In the middle of a pipeline you may wish to document something about the data
that is more complex than the simple counts. status
is essentially a
dplyr
summarisation step which is connected to a glue
specification
output, that is recorded in the data frame history. This means you can do an
arbitrary interim summarisation and put the result into the flowchart without
disrupting the pipeline flow.
Usage
p_status(
.data,
...,
.messages = .defaultMessage(),
.headline = .defaultHeadline(),
.type = "info",
.asOffshoot = FALSE,
.tag = NULL
)
Arguments
- .data
a dataframe which may be grouped
- ...
any normal dplyr::summarise specification, e.g.
count=n()
orav=mean(x)
, etcetera.- .messages
a character vector of glue specifications.

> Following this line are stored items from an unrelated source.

(** Reading the hashes and writing what remains are two calls. Two codes used
    at once are both accepted, and the second write brings the first code back:
    it is accepted again. *)
Definition bob_uses_two : go (list string * list string) * world MemStore :=
  let check code := VerifyRecoveryCode_check Demo.env Demo.core Demo.acme bob_id code in
  (r1 ← check "B4HQ6-DYPB4"; r2 ← check "CAIBA-EAQCA"; mret (r1, r2)) bob_completes.2.

Definition bob_reuses : go unit * world MemStore :=
  (r ← (fun _ => bob_uses_two);
   VerifyRecoveryCode_consume Demo.core bob_id r.1;;
   VerifyRecoveryCode_consume Demo.core bob_id r.2;;
   VerifyRecoveryCode Demo.env Demo.core Demo.acme bob_id "B4HQ6-DYPB4") bob_completes.2.

Example recovery_code_race : bob_reuses.1 = Ret tt.
Proof. vm_compute. reflexivity. Qed.

(** Completing an enrollment mints a session for a user [Login] refuses. *)
Definition bob_deactivated : world MemStore :=
  World (SetActive bob_id false (w_store bob_starts.2)) (w_trace bob_starts.2).

Example deactivated_user_enrolls :
  is_ret (Login Demo.env Demo.core Demo.acme "bob@acme.com" "correct horse" bob_deactivated).1 = false /\
  exists out w', CompleteTOTPEnrollment Demo.env Demo.core Demo.acme bob_id "123456" bob_deactivated =
    (Ret out, w') /\ us_Active out.1 = false /\ tk_Access out.2 = "ii@acme".
Proof. split; [vm_compute; reflexivity|]. eexists _, _. vm_compute. split_and!; reflexivity. Qed.
(* ===== verification/IdentityAcross.v ===== *)
(** * Entering and impersonating

    [src/identity/membership.go] and [impersonation.go]: the tokens that carry
    two tenants or two users, over any store. *)

From S2P Require Import Prelude Tenant Bytes World Crypto Identity IdentityAuth IdentityLogic IdentitySessions.

#[local] Open Scope string_scope.
#[local] Open Scope list_scope.
#[local] Open Scope Z_scope.

Section Across.
Context (E : Env) {S : Type} (c : Core S).
Local Abbreviation M := (M S).

(** ** Entering another tenant (membership.go) *)

Definition auth_context_required : error :=
  Errorf1 "the claims of the current session" (Sentinel identity_ErrAuthContextRequired).

Definition EnterTenant (session : option AccessClaims) (target : ID) : M Tokens :=
  match c_memberships c, c_jwt c with
  | None, _ => fail (Sentinel identity_ErrNoMembershipStore)
  | _, None => fail (Sentinel identity_ErrNoTokenService)
  | Some ms, Some j =>
      lift (tenantGate target);;
      match session with
      | None => fail auth_context_required
      | Some session =>
          if String.eqb (cl_Subject session) "" || (cl_AuthTime session <=? 0) ||
             String.eqb (cl_ACR session) ""
          then fail auth_context_required
          else
            let userID := cl_Subject session in
            if Entered session then fail (not_found "user")
            else
              try_catch (store_call "UserByID" (UserByID (c_store c) userID))
                (fun e =>
                   if negb (errors_is e identity_ErrNotFound) then
                     fail (Errorf1 "identity: lookup user to enter tenant" e)
                   else fail (not_found "user"))
                (fun user =>
                   let home := FromStored (us_TenantID user) in
                   if negb (String.eqb (cl_TenantID session) (ID_String home)) ||
                      IsSingle home || IsSingle target || bool_decide (home = target)
                   then fail (not_found "user")
                   else
                     member ← wrap (Errorf1 "identity: check membership")
                       (store_call "IsMember" (IsMember ms userID target));
                     if negb member then fail (not_found "user")
                     else if negb (us_Active user) then fail (Sentinel identity_ErrUserInactive)
                     else
                       access ← wrap (Errorf1 "identity: issue entered access token")
                         (IssueAccessEntered E j userID target home (cl_AuthTime session)
                            (cl_ACR session) (c_enterTTL c) []);
                       (if c_OnTenantEntered c then emit (EvHook "OnTenantEntered") else mret tt);;
                       mret (MkTokens access "" time_zero))
      end
  end.

(** The ids kept, first occurrences in the store's order. *)
Fixpoint enterable (home : ID) (seen : gset ID) (all : list ID) : list ID :=
  match all with
  | [] => []
  | id :: all =>
      if negb (Valid id) || IsSingle id || bool_decide (id = home) then enterable home seen all
      else if bool_decide (id ∈ seen) then enterable home seen all
      else id :: enterable home ({[id]} ∪ seen) all
  end.

Definition EnterableTenants (userID : string) : M (list ID) :=
  match c_memberships c with
  | None => fail (Sentinel identity_ErrNoMembershipStore)
  | Some ms =>
      user ← wrap (fun e => if errors_is e identity_ErrNotFound then not_found "user"
                            else Errorf1 "identity: lookup user to list tenants" e)
        (store_call "UserByID" (UserByID (c_store c) userID));
      let home := FromStored (us_TenantID user) in
      if IsSingle home then mret []
      else
        all ← wrap (Errorf1 "identity: list memberships")
          (store_call "MembershipsFor" (MembershipsFor ms userID));
        let out := enterable home ∅ all in
        if negb (us_Active user) && (0 <? length out)%nat then
          fail (Sentinel identity_ErrUserInactive)
        else mret (sort_by (fun id => [ID_String id]) out)
  end.
(** Every string of the payload has a length the prefix can carry. *)
Definition well_sized (e : Event) (prev : bytes) : Prop := Forall fits (payload_fields e prev).

(** What the hash of a row depends on besides the previous hash. *)
Record HashedContent := {
  h_ID : string; h_At : Z; h_UserID : string; h_Type : string; h_Action : string;
  h_ResourceType : string; h_ResourceID : string; h_RequestID : string;
  h_TenantID : string; h_ActorTenantID : string; h_Commitments : Commitments
}.
Definition hashed_content (e : Event) : HashedContent :=
  {| h_ID := ev_ID e; h_At := UnixNano (ev_At e); h_UserID := a_UserID (ev_Actor e);
     h_Type := type_or_user (a_Type (ev_Actor e)); h_Action := ev_Action e;
     h_ResourceType := ev_ResourceType e; h_ResourceID := ev_ResourceID e;
     h_RequestID := ev_RequestID e; h_TenantID := ev_TenantID e;
     h_ActorTenantID := a_TenantID (ev_Actor e); h_Commitments := ev_Commitments e |}.

Lemma wrap_mod_inj (M h t u : Z) : 0 < M ->
  ((t + h) mod M - h) mod M = ((u + h) mod M - h) mod M -> (t + h) mod M = (u + h) mod M.
Proof.
  intros HM. rewrite !Zminus_mod_idemp_l.
  replace (t + h - h) with t by lia. replace (u + h - h) with u by lia. intros H.
  by rewrite <- Zplus_mod_idemp_l, H, Zplus_mod_idemp_l.
Qed.

Lemma UnixNano_bits_inj t u :
  be 8 (Z.to_N (UnixNano t mod 2 ^ 64)) = be 8 (Z.to_N (UnixNano u mod 2 ^ 64)) ->
  UnixNano t = UnixNano u.
Proof.
  assert (Hb : forall x, (Z.to_N (x mod 2 ^ 64) < 2 ^ (8 * N.of_nat 8))%N).
  { intros x. apply N2Z.inj_lt. rewrite Z2N.id by (apply Z.mod_pos_bound; lia).
    apply (Z.mod_pos_bound x). lia. }
  intros H. apply be_inj in H; [|apply Hb..].
  apply Z2N.inj in H; [|apply Z.mod_pos_bound; lia..].
  unfold UnixNano in *. apply wrap_mod_inj in H; [by rewrite H|lia].
Qed.

Lemma payload_fields_content e e' p p' :
  payload_fields e p = payload_fields e' p' <->
  hashed_content e = hashed_content e' /\ p = p'.
Proof.
  unfold payload_fields, hashed_content. split.
  - intros H.
    repeat match goal with H : _ :: _ = _ :: _ |- _ => apply cons_eq_inj in H as [? H] end.
    repeat match goal with H : to_bytes _ = to_bytes _ |- _ => apply to_bytes_inj in H end.
    match goal with H : be 8 _ = be 8 _ |- _ => apply UnixNano_bits_inj in H end. split; [|done].
    destruct (ev_Commitments e), (ev_Commitments e'); cbn in *. congruence.
  - intros [H ->]. injection H as -> -> -> -> -> -> -> -> -> -> ->. done.
Qed.
Lemma append_db_ok l t salt e t' : db_ok t -> time_zero < ev_At e ->
  a_Type (ev_Actor e) <> "" -> ev_CanonicalVersion e = 4 ->
  InsertEvent t (insert_params (chain_event l t salt e)) = Some t' -> db_ok t'.
Proof.
  intros Hdb Hat Hty Hv [-> Hid]%InsertEvent_Some.
  set (r := insert_params (chain_event l t salt e)) in *.
  assert (Hlt : forall x, x ∈ t -> r_At x < r_At r) by (intros x Hx; by apply bump_above).
  assert (Hu : ids_unique (t ++ [r])) by (apply ids_unique_snoc; split; [apply Hdb|done]).
  assert (Ho : ListEventsForVerify (t ++ [r]) = ListEventsForVerify t ++ [r]) by (by apply order_snoc).
  constructor; [done| |rewrite Ho|rewrite Ho].
  - apply Forall_app. split; [apply Hdb|]. constructor; [|constructor].
    pose proof (bump_ge (watermark l t) (ev_At e)). cbn. lia.
  - apply StronglySorted_snoc; [apply Hdb|]. apply Forall_forall. intros x Hx.
    apply Hlt. by rewrite <- elem_of_order.
  - apply intact_snoc. split; [apply Hdb|].
    assert (Hok : row_ok (latestHashFrom t) r) by (by apply chain_event_ok).
    rewrite (latestHashFrom_tip t Hdb) in Hok.
    unfold tip in *. destruct (last (ListEventsForVerify t)); [done|].
    destruct Hok as (_ & ? & ?). done.
Qed.

(** a [Log] that answers an event has appended exactly that event, as the
    last row of the chain: the id was free, the instant is the caller's or one
    nanosecond past every stored one, the row links to the newest hash, its
    commitments check out under the fresh salt, and its hash is the one
    [ComputeHash] gives. The table stays well-formed. *)
Theorem Log_appends f salt l t e e' l' t' :
  db_ok t -> time_zero < ev_At e -> Log f salt l t e = (Ret e', l', t') ->
  length salt = RowSaltSize -> IsRedacted salt = false ->
  db_ok t' /\
  t' = t ++ [insert_params e'] /\
  ListEventsForVerify t' = ListEventsForVerify t ++ [insert_params e'] /\
  fromRow (insert_params e') = e' /\
  ev_ID e' = ev_ID e /\ (ev_ID e ∉ map r_ID t) /\
  (forall r, r ∈ t -> r_At r < ev_At e') /\ lastAt l' = ev_At e' /\
  (watermark l t < ev_At e -> ev_At e' = ev_At e) /\
  ev_PrevHash e' = tip zeros (ListEventsForVerify t) /\
  VerifyCommitments e' = (true, None) /\
  ComputeHash e' (ev_PrevHash e') = Ret (ev_Hash e').
Proof.
  intros Hdb Hat HLog Hlen Hsalt.
  apply Log_outcomes in HLog as [(e1 & Hp & [= ->] & Hins & ->)|[[=] _]].
  destruct (prepare_Ret _ _ _ Hp) as (Hid & HidN & HatE & HatN & Hact & HactN & Hv & Hty & _).
  rewrite <- HatE in Hat.
  pose proof (append_db_ok _ _ _ _ _ Hdb Hat Hty Hv Hins) as Hdb'.
  apply InsertEvent_Some in Hins as [-> Hfree].
  set (e' := chain_event l t salt e1) in *.
  assert (Habove : forall r, r ∈ t -> r_At r < ev_At e') by (intros r Hr; by apply bump_above).
  assert (HVC : VerifyCommitments e' = (true, None)) by (by apply VerifyCommitments_cases).
  split_and!; try done.
  - apply order_snoc; [apply Hdb'|done].
  - by apply fromRow_insert_params.
  - by rewrite <- Hid.
  - rewrite <- HatE. apply bump_id.
  - by apply (latestHashFrom_tip t Hdb).
  - apply ComputeHash_correct. split_and!; try done.
    + cbn. by rewrite Hid.
    + pose proof (bump_ge (watermark l t) (ev_At e1)). cbn. lia.
    + cbn. by rewrite Hact.
    + cbn. rewrite (latestHashFrom_tip t Hdb). unfold tip.
      destruct (last _) as [r|] eqn:Hl; [|done].
      rewrite (intact_elem _ r (db_intact _ Hdb)) by (by apply last_Some_elem_of).
      apply sha256_length.
Qed.
(** [applySimple] of [Segments = init ++ [leaf]]. *)
Definition applySimple (target : object) (init : list string) (leaf value : string) (op : Op)
    : go unit * object :=
  navigateOrCreate target init op (fun parent => applyLeaf parent leaf value op)
    (if decide (op = OpRemove) then Ret tt
     else Fail (newPathError "parent path does not resolve to a map")).

(** ** Bracketed filters *)

Definition asString (v : json) : string :=
  match v with
  | JString s => s
  | JNull => ""
  | JBool b => if b then "true" else "false"
  | JNumber t | JInteger t => t
  | JArray _ | JObject _ => lib_Sprint L v
  end.
Definition compareString (v : value) : string :=
  match v with
  | VString s => s
  | VNull => ""
  | VBool b => if b then "true" else "false"
  | VNumber t | VInteger t => t
  end.

Definition equalValues (a : json) (b : value) : bool :=
  match a, b with
  | JString s, VString t => String.eqb s t
  | JString s, _ => String.eqb s (compareString b)
  | JBool x, VBool y => Bool.eqb x y
  | JNumber x, VNumber y => float_eqb x y
  | _, _ => String.eqb (asString a) (compareString b)
  end.

(** The walk of [evalAttribute] down the dotted name. *)
Fixpoint attribute_at (raw : json) (parts : list string) : json :=
  match parts with
  | [] => raw
  | p :: parts =>
      match raw with
      | JObject m =>
          match m !! resolveKey m p with
          | Some v => attribute_at v parts
          | None => JNull
          end
      | _ => JNull
      end
  end.
Definition name_parts (name : string) : list string :=
  map String.string_of_list_ascii (split_dots (to_bytes name)).

Definition evalAttribute (path : AttributePath) (op : compare_op) (v : value) (elem : object) : go bool :=
  let raw := attribute_at (JObject elem) (name_parts (canonicalAttrName path)) in
  match raw with
  | JNull => Ret (match op with NE => true | _ => false end)
  | _ =>
      let text := asString raw in
      let want := compareString v in
      match op with
      | EQ => Ret (equalValues raw v)
      | NE => Ret (negb (equalValues raw v))
      | CO => Ret (contains text want)
      | SW => Ret (has_prefix text want)
      | EW => Ret (has_suffix text want)
      | GT => Ret (String.ltb want text)
      | GE => Ret (String.leb want text)
      | LT => Ret (String.ltb text want)
      | LE => Ret (String.leb text want)
      | PR => Ret (negb (String.eqb text ""))
      | OtherCompare _ => Fail (newPathError "unsupported operator in filter")
      end
  end.

Fixpoint evalFilter (e : expr) (elem : object) : go bool :=
  match e with
  | AttributeExpression path op v => evalAttribute path op v elem
  | LogicalExpression l op r =>
      left ← evalFilter l elem;
      right ← evalFilter r elem;
      match op with
      | AND => Ret (andb left right)
      | OR => Ret (orb left right)
      | OtherLogical _ => Fail (newPathError "unsupported logical operator in filter")
      end
  | NotExpression e => inner ← evalFilter e elem; Ret (negb inner)
  | ValuePath _ _ => Fail (newPathError "nested value-path filters are not supported")
  | UnknownNode => Fail (newPathError "unknown expression node in filter")
  end.

Fixpoint deletePath (m : object) (segs : list string) : object :=
  match segs with
  | [] => m
  | [seg] => delete (resolveKey m seg) m
  | seg :: segs =>
      let seg := resolveKey m seg in
      match m !! seg with
      | Some (JObject next) => <[seg := JObject (deletePath next segs)]> m
      | _ => m
      end
  end.

(** [for k, v := range value { elem[resolveKey(elem, k)] = v }]. *)
Definition overlay (elem : object) (value : list (string * json)) : object :=
  fold_left (fun elem kv => <[resolveKey elem kv.1 := kv.2]> elem) value elem.

Definition assignFiltered (elem : object) (postFilter : list string) (value : string) (op : Op)
    : go unit * object :=
  match rev postFilter with
  | [] =>
      match decode value "value for filtered element is not valid JSON" with
      | Ret (JObject decodedMap) => (Ret tt, overlay elem (lib_range L decodedMap))
      | Ret _ => (Fail (newValueError "value for filtered element must be a JSON object"), elem)
      | Fail e => (Fail e, elem)
      | Panic why => (Panic why, elem)
      end
  | leaf :: init =>
      navigateOrCreate elem (rev init) op (fun parent => applyLeaf parent leaf value op)
        (Fail (newPathError "sub-attribute parent missing"))
  end.

Definition json_of_value (v : value) : json :=
  match v with
  | VString s => JString s
  | VBool b => JBool b
  | VNull => JNull
  | VNumber t => JNumber t
  | VInteger t => JInteger t
  end.

(** [cur[seg] = map[string]any{}; cur = next], down to [cur[leaf] = v]. *)
Fixpoint nest (cur : object) (segs : list string) (v : json) : object :=
  match segs with
  | [] => cur
  | [leaf] => <[leaf := v]> cur
  | seg :: segs => <[seg := JObject (nest ∅ segs v)]> cur
  end.

(** [None] is the nil element: nothing is appended. *)
Definition buildFilteredAppend (e : expr) (postFilter : list string) (value : string)
    : go (option object) :=
  match e with
  | AttributeExpression path EQ v =>
      let seed : object := {[canonicalAttrName path := json_of_value v]} in
      if String.eqb value "" then Ret (Some seed)
      else
        decoded ← decode value "value for filtered append is not valid JSON";
        match postFilter with
        | [] =>
            match decoded with
            | JObject m => Ret (Some (m ∪ seed))
            | _ => Ret (Some seed)
            end
        | _ => Ret (Some (nest seed postFilter decoded))
        end
  | _ => Ret None
  end.

(** The loop over the elements. It answers the new array and how many elements
    matched, and the old array as the loop leaves it: elements are changed in
    place, also when a later one fails. *)
Fixpoint filter_loop (e : expr) (postFilter : list string) (value : string) (op : Op) (arr : list json)
    : go (list json * nat) * list json :=
  match arr with
  | [] => (Ret ([], 0), [])
  | elem :: arr =>
      let go_on (kept : list json) (n : nat) (elem : json) :=
        let '(r, arr) := filter_loop e postFilter value op arr in
        (x ← r; Ret (kept ++ x.1, n + x.2), elem :: arr) in
      match elem with
      | JObject elemMap =>
          match evalFilter e elemMap with
          | Ret false => go_on [elem] 0 elem
          | Ret true =>
              match op with
              | OpRemove =>
                  match postFilter with
                  | [] => go_on [] 1 elem
                  | _ =>
                      let elem := JObject (deletePath elemMap postFilter) in
                      go_on [elem] 1 elem
                  end
              | OpReplace | OpAdd =>
                  let '(r, elemMap) := assignFiltered elemMap postFilter value op in
                  match r with
                  | Ret tt => go_on [JObject elemMap] 1 (JObject elemMap)
                  | Fail e => (Fail e, JObject elemMap :: arr)
                  | Panic why => (Panic why, JObject elemMap :: arr)
                  end
              | OtherOp _ => go_on [] 1 elem
              end
          | Fail e => (Fail e, elem :: arr)
          | Panic why => (Panic why, elem :: arr)
          end
      | _ => go_on [elem] 0 elem
      end
  end.

(** The array the parent still holds, with its elements as they are now. *)
Definition in_place (parent : object) (arrayKey : string) (arr : list json) : object :=
  match parent !! arrayKey with
  | Some _ => <[arrayKey := JArray arr]> parent
  | None => parent
  end.

(** [applyFiltered] once the parent is found. An absent attribute is an empty
    array. *)
Definition filtered_at (e : expr) (arrayKey : string) (postFilter : list string) (value : string) (op : Op)
    (parent : object) : go unit * object :=
  let arrayKey := resolveKey parent arrayKey in
  match (match parent !! arrayKey with
         | None => Some []
         | Some (JArray arr) => Some arr
         | Some _ => None
         end) with
  | None => (Fail (newPathError "filtered attribute is not a multi-valued list"), parent)
  | Some arr =>
      let '(r, arr) := filter_loop e postFilter value op arr in
      match r with
      | Ret (newArr, matched) =>
          let parent := <[arrayKey := JArray newArr]> parent in
          if (matched =? 0)%nat && (bool_decide (op = OpAdd) || bool_decide (op = OpReplace)) then
            match buildFilteredAppend e postFilter value with
            | Ret (Some newElem) =>
                (Ret tt, <[arrayKey := JArray (newArr ++ [JObject newElem])]> parent)
            | Ret None => (Ret tt, parent)
            | Fail e => (Fail e, parent)
            | Panic why => (Panic why, parent)
            end
          else (Ret tt, parent)
      | Fail e => (Fail e, in_place parent arrayKey arr)
      | Panic why => (Panic why, in_place parent arrayKey arr)
      end
  end.

Definition applyFiltered (target : object) (p : Path) (e : expr) (value : string) (op : Op)
    : go unit * object :=
  if (FilterIndex p <? 0)%Z || (Z.of_nat (length (Segments p)) <=? FilterIndex p)%Z then
    (Fail (newPathError "filter index out of range"), target)
  else
    let i := Z.to_nat (FilterIndex p) in
    match drop i (Segments p) with
    | [] => (Fail (newPathError "filter index out of range"), target)
    | arrayKey :: postFilter =>
        navigateOrCreate target (take i (Segments p)) op (filtered_at e arrayKey postFilter value op)
          (if decide (op = OpRemove) then Ret tt
           else Fail (newPathError "filter parent path does not resolve"))
    end.

(** [Path.apply]. *)
Definition path_apply (p : Path) (target : object) (value : string) (op : Op) : go unit * object :=
  match rev (Segments p) with
  | [] => (Fail (newPathError "path has no attribute name"), target)
  | leaf :: init =>
      match Filter p with
      | None => applySimple target (rev init) leaf value op
      | Some e => applyFiltered target p e value op
      end
  end.
End Scim.

(** ** What the theorems ask of the library

    [EqualFold] is an equivalence that relates the empty string only to
    itself, and [range] visits every entry of a map once, in any order. *)
Record lib_laws (L : Lib) : Prop := {
  fold_refl s : EqualFold L s s = true;
  fold_sym s t : EqualFold L s t = EqualFold L t s;
  fold_trans s t u : EqualFold L s t = true -> EqualFold L t u = true -> EqualFold L s u = true;
  fold_empty s : EqualFold L "" s = true -> s = "";
  range_perm m : lib_range L m ≡ₚ map_to_list m
}.

(** The value a path leads to. *)
Fixpoint lookup_path (L : Lib) (v : json) (segs : list string) : option json :=
  match segs with
  | [] => Some v
  | seg :: segs =>
      match v with
      | JObject m =>
          match m !! resolveKey L m seg with
          | Some v => lookup_path L v segs
          | None => None
          end
      | _ => None
      end
  end.
Definition applyRemove (target : object) (op : Operation) : go unit * object :=
  if String.eqb (op_Path op) "" then (Fail (newPathError "path is required for op=remove"), target)
  else apply_path target (op_Path op) "" OpRemove.

Definition applyReplace (target : object) (op : Operation) : go unit * object :=
  if String.eqb (op_Path op) "" then mergePartialResource target (op_Value op) mergeModeReplace
  else apply_path target (op_Path op) (op_Value op) OpReplace.

Definition applyOne (target : object) (op : Operation) : go unit * object :=
  match op_Op op with
  | OpAdd => applyAdd target op
  | OpRemove => applyRemove target op
  | OpReplace => applyReplace target op
  | OtherOp _ => (Fail (newValueError "unknown or missing op"), target)
  end.

(** The loop of [Apply], stopping at the first error. *)
Fixpoint apply_ops (target : object) (ops : list Operation) : go unit * object :=
  match ops with
  | [] => (Ret tt, target)
  | op :: ops =>
      let '(r, target) := applyOne target op in
      match r with
      | Ret tt => apply_ops target ops
      | Fail e => (Fail (Errorf1 "operation" e), target)
      | Panic why => (Panic why, target)
      end
  end.

(** [None] is the nil map. *)
Definition Apply (target : option object) (ops : list Operation) : go unit * option object :=
  match target with
  | None => (Fail (newValueError "target resource is nil"), None)
  | Some target => let '(r, target) := apply_ops target ops in (r, Some target)
  end.

(** ** What is written to the audit log *)

Definition isSensitivePath (path : string) : bool :=
  if String.eqb path "" then false
  else
    let lower := ToLower L path in
    let leaf :=
      match last_index ":" lower with
      | Some i => if has_prefix lower "urn:" then string_drop (i + 1) lower else lower
      | None => lower
      end in
    existsb (String.eqb leaf) sensitiveAttrs || has_suffix lower sensitiveAttrSuffix.

Definition redact_key (k : string) (v : json) : json :=
  if isSensitivePath k then JString "***" else v.

Definition redact_object (v : object) : object := map_imap (fun k x => Some (redact_key k x)) v.

Definition redactOp (op : Operation) : Operation :=
  if isSensitivePath (op_Path op) then MkOperation (op_Op op) (op_Path op) redacted_value
  else if String.eqb (op_Path op) "" && negb (String.eqb (op_Value op) "") then
    match lib_Unmarshal L (op_Value op) with
    | Some (JObject v) =>
        if existsb isSensitivePath (map fst (lib_range L v)) then
          match lib_Marshal L (JObject (redact_object v)) with
          | Some redacted => MkOperation (op_Op op) (op_Path op) redacted
          | None => op
          end
        else op
    | _ => op
    end
  else op.

Definition RedactedOps (ops : list Operation) : list Operation := map redactOp ops.
End Patch.

(** ** Reading back what was written *)

Section Paths.
Context (L : Lib) (HL : lib_laws L).
Implicit Type m : object.

Lemma decode_inv value msg :
  (exists v, lib_Unmarshal L value = Some v /\ decode L value msg = Ret v) \/
  (lib_Unmarshal L value = None /\ decode L value msg = Fail (newValueError_cause msg)).
Proof. unfold decode. destruct (lib_Unmarshal L value); eauto. Qed.
(** ** The manager keeps the shared contracts *)

#[export] Instance saml_mem_contract : ProviderStoreContract MemProviderStore.port MemProviderStore.recs.
Proof.
  split; cbn.
  - intros rec s r s'. unfold MemProviderStore.InsertProvider.
    destruct (MemProviderStore.recs s !! pr_ID rec) eqn:H; intros [= <- <-]; cbn; auto.
  - intros rec s [old H]. unfold MemProviderStore.InsertProvider. by rewrite H.
  - intros id s r s'. unfold MemProviderStore.GetProvider.
    destruct (MemProviderStore.recs s !! id) eqn:H; intros [= <- <-]; (split; [done|]); [by intros ? [= <-]|done].
  - intros s r s' [= <- <-]. split; [done|]. intros recs [= <-]. unfold MemProviderStore.sortedLocked.
    by rewrite sort_by_Permutation, List.forallb_filter_id by (apply forallb_forall; done).
  - intros rec s r s'. unfold MemProviderStore.UpdateProvider.
    destruct (MemProviderStore.recs s !! pr_ID rec) eqn:H; intros [= <- <-]; cbn; eauto.
  - intros id sealed t s r s'. unfold MemProviderStore.UpdateProviderSealedKey.
    destruct (MemProviderStore.recs s !! id) eqn:H; intros [= <- <-]; cbn; eauto.
  - intros id s r s' [= <- <-]. done.
Qed.

Section Laws.
Context {Entity URL Cert AnyKey Signer Replay S : Type} (lib : Crewjam Entity URL Cert AnyKey Signer).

A glue specification can refer to the summary outputs, any grouping variables of .data, the {.strata}, or any variables defined in the calling environment
- .headline
a glue specification which can refer to grouping variables of .data, or any variables defined in the calling environment
- .type
one of "info","exclusion": used to define formatting
- .asOffshoot
do you want this comment to be an offshoot of the main flow (default = FALSE).
- .tag
if you want the summary data from this step in the future then give it a name with .tag.
Value
the same .data dataframe with the history metadata updated with the status inserted as a new stage
Examples
library(dplyr)
library(dtrackr)
tmp = iris %>% track() %>% group_by(Species)
tmp %>% status(
long = p_count_if(Petal.Length>5),
short = p_count_if(Petal.Length<2),
.messages="{Species}: {long} long ones & {short} short ones"
) %>% history()
#> dtrackr history:
#> number of flowchart steps: 3 (approx)
#> tags defined: <none>
#> items excluded so far: <not capturing exclusions>
#> last entry / entries:
#> ├ [Species:setosa]: "Species:setosa", "setosa: 0 long ones & 50 short ones"
#> ├ [Species:versicolor]: "Species:versicolor", "versicolor: 1 long ones & 0 short ones"
#> └ [Species:virginica]: "Species:virginica", "virginica: 41 long ones & 0 short ones"